Requirement
Type out the records that follow, exactly as given.

Excerpted data

BEGIN

(* ===== verification/App.v ===== *)
(** * The application (src/app/app.go, src/chains/lighter/chain.go)

    [Run] reads the configuration, the topology and the keyshare, and builds
    one domain for every configured chain, with the handlers that the solver
    configuration asks for; the routes of the API are told which chains are
    supported.  What the calls of third-party code answer is in [app_env];
    the relayer of sygma-core, which brings a message to the domain of its
    destination and there to the handler of its type, is [SygmaCore]. *)
From Stdlib Require Import Ascii.
From S2P Require Import Prelude GoStd Encoding Json Libs JsonCodec Comm Tokens ChainConfig Confirmations Price Eip712.
From S2P Require Import Topology P2P Keyshare TssCommon Signing Handlers Lighter Sprinter Lifi Across RelayerConfig Config Api.

(** ** Handlers and domains

    A handler with the fetcher and the watcher it was built with. *)
Inductive handler :=
  | HAcross (h : AcrossMessageHandler) (fetcher : DepositFetcher) (watcher : ConfirmationWatcher)
  | HEscrow (h : LifiEscrowMessageHandler) (orders : OrderFetcher) (watcher : ConfirmationWatcher)
  | HSprinter (h : SprinterCreditMessageHandler)
  | HUnlock (h : LifiUnlockHandler)
  | HLighter (h : LighterMessageHandler).

(** The listener of a chain with an admin contract: the keygen and the
    refresh event handler. *)
Record EventListener := {
  el_adminAddress : Address;
  el_threshold : Z;
  el_startBlock : Z;
  el_blockRetryInterval : Z;
  el_blockConfirmations : Z;
  el_blockInterval : Z;
}.

(** What the relayer routes messages to: the message handlers of an EVM
    chain by message type, or [LighterChain], which has one handler. *)
Inductive domain :=
  | EVMChain (handlers : gmap string handler) (listener : option EventListener)
  | LighterChain (h : handler).

Class SygmaCore := {
  (** [Relayer.route]: the domain of a message *)
  route : gmap Z domain → message → option domain;
  route_destination ds m : route ds m = ds !! msg_Destination m;
  (** [MessageHandler.HandleMessage]: the handler registered for its type *)
  registered : gmap string handler → message → option handler;
  registered_type hs m : registered hs m = hs !! msg_Type m;
}.

Section receive.
Context {SaveData : Type}.
Context `{PeerLib, EthCommon, Keccak, MapRange, Apitypes, SpokePoolABI, LifiLib, LighterABI, EthJson}.
Context `{SygmaCore} (r : relayer SaveData) (GetTx : string → result LighterTx).

(** The [HandleMessage] methods of the handlers begin with an assertion of
    the type of the data. *)
Definition HandleMessage (x : handler) (m : message) : io handler_action (option error) :=
  match x, msg_Data m with
  | HAcross h fetcher watcher, MAcross d => Across.HandleMessage h r d
  | HEscrow h orders watcher, MLifiEscrow d => HandleEscrow h r d
  | HSprinter h, MSprinterCredit d => Sprinter.HandleMessage h r d
  | HUnlock h, MLifiUnlock d => HandleUnlock h r d
  | HLighter h, MLighter d => Lighter.HandleMessage h r GetTx d
  | _, _ => panic "interface conversion"
  end.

END

Expected answer
(* ===== verification/App.v ===== *)
(** * The application (src/app/app.go, src/chains/lighter/chain.go)

    [Run] reads the configuration, the topology and the keyshare, and builds
    one domain for every configured chain, with the handlers that the solver
    configuration asks for; the routes of the API are told which chains are
    supported.  What the calls of third-party code answer is in [app_env];
    the relayer of sygma-core, which brings a message to the domain of its
    destination and there to the handler of its type, is [SygmaCore]. *)
From Stdlib Require Import Ascii.
From S2P Require Import Prelude GoStd Encoding Json Libs JsonCodec Comm Tokens ChainConfig Confirmations Price Eip712.
From S2P Require Import Topology P2P Keyshare TssCommon Signing Handlers Lighter Sprinter Lifi Across RelayerConfig Config Api.

(** ** Handlers and domains

    A handler with the fetcher and the watcher it was built with. *)
Inductive handler :=
  | HAcross (h : AcrossMessageHandler) (fetcher : DepositFetcher) (watcher : ConfirmationWatcher)
  | HEscrow (h : LifiEscrowMessageHandler) (orders : OrderFetcher) (watcher : ConfirmationWatcher)
  | HSprinter (h : SprinterCreditMessageHandler)
  | HUnlock (h : LifiUnlockHandler)
  | HLighter (h : LighterMessageHandler).

(** The listener of a chain with an admin contract: the keygen and the
    refresh event handler. *)
Record EventListener := {
  el_adminAddress : Address;
  el_threshold : Z;
  el_startBlock : Z;
  el_blockRetryInterval : Z;
  el_blockConfirmations : Z;
  el_blockInterval : Z;
}.

(** What the relayer routes messages to: the message handlers of an EVM
    chain by message type, or [LighterChain], which has one handler. *)
Inductive domain :=
  | EVMChain (handlers : gmap string handler) (listener : option EventListener)
  | LighterChain (h : handler).

Class SygmaCore := {
  (** [Relayer.route]: the domain of a message *)
  route : gmap Z domain → message → option domain;
  route_destination ds m : route ds m = ds !! msg_Destination m;
  (** [MessageHandler.HandleMessage]: the handler registered for its type *)
  registered : gmap string handler → message → option handler;
  registered_type hs m : registered hs m = hs !! msg_Type m;
}.

Section receive.
Context {SaveData : Type}.
Context `{PeerLib, EthCommon, Keccak, MapRange, Apitypes, SpokePoolABI, LifiLib, LighterABI, EthJson}.
Context `{SygmaCore} (r : relayer SaveData) (GetTx : string → result LighterTx).

(** The [HandleMessage] methods of the handlers begin with an assertion of
    the type of the data. *)
Definition HandleMessage (x : handler) (m : message) : io handler_action (option error) :=
  match x, msg_Data m with
  | HAcross h fetcher watcher, MAcross d => Across.HandleMessage h r d
  | HEscrow h orders watcher, MLifiEscrow d => HandleEscrow h r d
  | HSprinter h, MSprinterCredit d => Sprinter.HandleMessage h r d
  | HUnlock h, MLifiUnlock d => HandleUnlock h r d
  | HLighter h, MLighter d => Lighter.HandleMessage h r GetTx d
  | _, _ => panic "interface conversion"
  end.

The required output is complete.